Source data:
Definition route_message (py : chat_request -> collab_outcome)
    (authHeader : option string) (b : message_body) :=
  protected authHeader (fun user => sendMessage py user b).

End Server.

(** ** Vocabulary of the specification *)

Definition with_trace (w : world) (t : list event) : world :=
  {| db := db w; clock := clock w; delays := delays w; trace := t;
     zone_skew := zone_skew w |}.

Definition with_db (w : world) (st : store) : world :=
  {| db := st; clock := clock w; delays := delays w; trace := trace w;
     zone_skew := zone_skew w |}.

Definition mk_message (message sessionToken : string) : message_body :=
  {| mb_message := Some message; mb_sessionToken := Some sessionToken |}.

Definition mk_login (email password : string) : login_body :=
  {| lb_email := Some email; lb_password := Some password |}.

Definition forwarded (user : jwt_payload) (message token : string)
    : chat_request :=
  {| cr_message := message; cr_user_id := payload_id user;
     cr_session_token := token |}.

Definition invalid_session_response : http_response :=
  {| status := 400; body := BError "Invalid or expired session" None |}.

Definition invalid_credentials : http_response :=
  {| status := 401; body := BError "Invalid credentials" None |}.

Definition registered (email : string) (st : store) : Prop :=
  exists u, In u (users st) /\ u_email u = email.

(** Some row carries [token] and has not expired at [now]. *)
Definition valid_session (token : string) (now : time) (st : store) : Prop :=
  exists s, In s (chat_sessions st) /\
            s_session_token s = token /\ now < s_expires_at s.

(** No row of [chat_sessions] carries [token] with an expiry after [now]. *)
Definition no_valid_session (token : string) (now : time) (st : store) : Prop :=
  forall s, In s (chat_sessions st) ->
            s_session_token s = token -> s_expires_at s <= now.

(** [token] was never issued: no row carries it. *)
Definition never_existed (token : string) (st : store) : Prop :=
  forall s, In s (chat_sessions st) -> s_session_token s <> token.

(** [token] was issued and every row carrying it has expired by [now]. *)
Definition has_expired (token : string) (now : time) (st : store) : Prop :=
  (exists s, In s (chat_sessions st) /\ s_session_token s = token) /\
  no_valid_session token now st.

(** The uniqueness constraints of the schema: [session_token UNIQUE] and
    [email UNIQUE]. *)
Definition store_wf (st : store) : Prop :=
  NoDup (map s_session_token (chat_sessions st)) /\
  NoDup (map u_email (users st)).

(** The transcript stored under [token] (empty when the column is null or
    no row carries the token). *)
Definition transcript (token : string) (st : store) : list entry :=
  match find (token_matches token) (chat_sessions st) with
  | Some s => log_or_empty s
  | None => []
  end.

(** Two session rows that agree on every column but [conversation_log]. *)
Definition same_but_log (r r' : session_row) : Prop :=
  s_id r' = s_id r /\ s_user_id r' = s_user_id r /\
  s_session_token r' = s_session_token r /\
  s_created_at r' = s_created_at r /\ s_updated_at r' = s_updated_at r /\
  s_expires_at r' = s_expires_at r.

(** Two session rows that agree on every column but [updated_at]. *)
Definition same_but_updated_at (r r' : session_row) : Prop :=
  s_id r' = s_id r /\ s_user_id r' = s_user_id r /\
  s_session_token r' = s_session_token r /\
  s_conversation_log r' = s_conversation_log r /\
  s_created_at r' = s_created_at r /\ s_expires_at r' = s_expires_at r.

Fixpoint has_space (s : string) : bool :=
  match s with
  | EmptyString => false
  | String c r => Ascii.eqb c " "%char || has_space r
  end.

Section Vocabulary.

Variable X : externals.
Variable cfg : config.

(** The input constraints of registration: a non-empty email that the email
    rule accepts, a password of at least 6 characters, non-empty names. *)
Definition valid_registration (b : register_body) : Prop :=
  exists e p f l,
    rb_email b = Some e /\ e <> "" /\ email_ok X e = true /\
    rb_password b = Some p /\ (6 <= String.length p)%nat /\
    rb_first_name b = Some f /\ f <> "" /\
    rb_last_name b = Some l /\ l <> "".

(** What the token library must guarantee: a token verifies, under the
    secret it was signed with and until the second it expires in, to the
    claims that were signed. *)
Definition jwt_contract : Prop :=
  forall p secret ttl iat now,
    now / 1000 < iat / 1000 + ttl ->
    jwt_verify X (jwt_sign X p secret ttl iat) secret now = Some p.

(** The two tokens [issueToken] signs for [req.user] in world [w]. *)
Definition issued_chat_token (user : jwt_payload) (w : world) : string :=
  jwt_sign X (ChatClaims (payload_id user)) (jwt_secret cfg) 900
           (clock (Nat.iter 1 tick w)).

Definition issued_session_token (user : jwt_payload) (w : world) : string :=
  jwt_sign X (SessionClaims (payload_id user) (clock (Nat.iter 2 tick w)))
           (jwt_secret cfg) 86400 (clock (Nat.iter 3 tick w)).

(** The [Date] bound as [expires_at]: 24 hours after the clock was read. *)
Definition issued_date (w : world) : time :=
  clock (Nat.iter 4 tick w) + 86400000.

(** The expiry written to the row, as the store reads that [Date]. *)
Definition issued_expiry (w : world) : time :=
  issued_date w + zone_skew w (issued_date w).

End Vocabulary.

(** ** A reference instance of the libraries

    A small, executable stand-in for jsonwebtoken, bcryptjs and Joi, used to
    run the handlers on concrete requests.  Tokens carry the expiry, the
    secret and the claims in a self-delimiting encoding. *)

Module Ref.

Fixpoint enc_pos (p : positive) : string :=
  match p with
  | xI q => String "1" (enc_pos q)
  | xO q => String "0" (enc_pos q)
  | xH => "."
  end.

Fixpoint dec_pos (s : string) : option (positive * string) :=
  match s with
  | String "1" r =>
    match dec_pos r with Some (p, r') => Some (xI p, r') | None => None end
  | String "0" r =>
    match dec_pos r with Some (p, r') => Some (xO p, r') | None => None end
  | String "." r => Some (xH, r)
  | _ => None
  end.

Definition enc_Z (z : Z) : string :=
  match z with
  | Z0 => "z"
  | Zpos p => String "+" (enc_pos p)
  | Zneg p => String "-" (enc_pos p)
  end.

Definition dec_Z (s : string) : option (Z * string) :=
  match s with
  | String "z" r => Some (0, r)
  | String "+" r =>
    match dec_pos r with Some (p, r') => Some (Zpos p, r') | None => None end
  | String "-" r =>
    match dec_pos r with Some (p, r') => Some (Zneg p, r') | None => None end
  | _ => None
  end.

Definition enc_opt (o : option Z) : string :=
  match o with
  | None => "u"
  | Some z => String "i" (enc_Z z)
  end.

Definition dec_opt (s : string) : option (option Z * string) :=
  match s with
  | String "u" r => Some (None, r)
  | String "i" r =>
    match dec_Z r with Some (z, r') => Some (Some z, r') | None => None end
  | _ => None
  end.

Fixpoint take_chars (n : nat) (s : string) : option (string * string) :=
  match n with
  | O => Some (EmptyString, s)
  | S k =>
    match s with
    | String c r =>
      match take_chars k r with
      | Some (a, b) => Some (String c a, b)
      | None => None
      end
    | EmptyString => None
    end
  end.

Definition enc_str (s : string) : string :=
  enc_Z (Z.of_nat (String.length s)) ++ s.

Definition dec_str (s : string) : option (string * string) :=
  match dec_Z s with
  | Some (n, r) => take_chars (Z.to_nat n) r
  | None => None
  end.

Definition enc_payload (p : jwt_payload) : string :=
  match p with
  | IdentityClaims i e => String "I" (enc_Z i ++ enc_str e)
  | ChatClaims u => String "C" (enc_opt u)
  | SessionClaims u sid => String "S" (enc_opt u ++ enc_Z sid)
  end.

Definition dec_payload (s : string) : option jwt_payload :=
  match s with
  | String "I" r =>
    match dec_Z r with
    | Some (i, r1) =>
      match dec_str r1 with
      | Some (e, EmptyString) => Some (IdentityClaims i e)
      | _ => None
      end
    | None => None
    end
  | String "C" r =>
    match dec_opt r with
    | Some (u, EmptyString) => Some (ChatClaims u)
    | _ => None
    end
  | String "S" r =>
    match dec_opt r with
    | Some (u, r1) =>
      match dec_Z r1 with
      | Some (sid, EmptyString) => Some (SessionClaims u sid)
      | _ => None
      end
    | None => None
    end
  | _ => None
  end.

(** The token expires [ttl] seconds after the second it was signed in. *)
Definition sign (p : jwt_payload) (secret : string) (ttl : Z) (now : time)
    : string :=
  enc_Z (now / 1000 + ttl) ++ enc_str secret ++ enc_payload p.

Definition verify (token secret : string) (now : time) : option jwt_payload :=
  match dec_Z token with
  | Some (exp, r) =>
    match dec_str r with
    | Some (k, r') =>
      if String.eqb k secret && (now / 1000 <? exp) then dec_payload r'
      else None
    | None => None
    end
  | None => None
  end.

Definition hash (password salt : string) : string :=
  salt ++ "$" ++ password.

Fixpoint suffix_of (x s : string) : bool :=
  String.eqb x s ||
  match s with
  | EmptyString => false
  | String _ r => suffix_of x r
  end.

Definition compare (password hashed : string) : bool :=
  suffix_of (String "$" password) hashed.

Fixpoint has_at (s : string) : bool :=
  match s with
  | EmptyString => false
  | String c r => Ascii.eqb c "@"%char || has_at r
  end.

Definition message_of (e : joi_error) : string :=
  match e with
  | AnyRequired k => k ++ " is required"
  | StringEmpty k => k ++ " is not allowed to be empty"
  | StringEmail k => k ++ " must be a valid email"
  | StringMin k _ => k ++ " is too short"
  | ObjectUnknown k => k ++ " is not allowed"
  end.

PROBLEM DESCRIPTION: Only the lines from the top of the data through the line that contains "Definition mk_message (message" should be quoted, exactly as they stand.

TASK ANSWER:
Definition route_message (py : chat_request -> collab_outcome)
    (authHeader : option string) (b : message_body) :=
  protected authHeader (fun user => sendMessage py user b).

End Server.

(** ** Vocabulary of the specification *)

Definition with_trace (w : world) (t : list event) : world :=
  {| db := db w; clock := clock w; delays := delays w; trace := t;
     zone_skew := zone_skew w |}.

Definition with_db (w : world) (st : store) : world :=
  {| db := st; clock := clock w; delays := delays w; trace := trace w;
     zone_skew := zone_skew w |}.

Definition mk_message (message sessionToken : string) : message_body :=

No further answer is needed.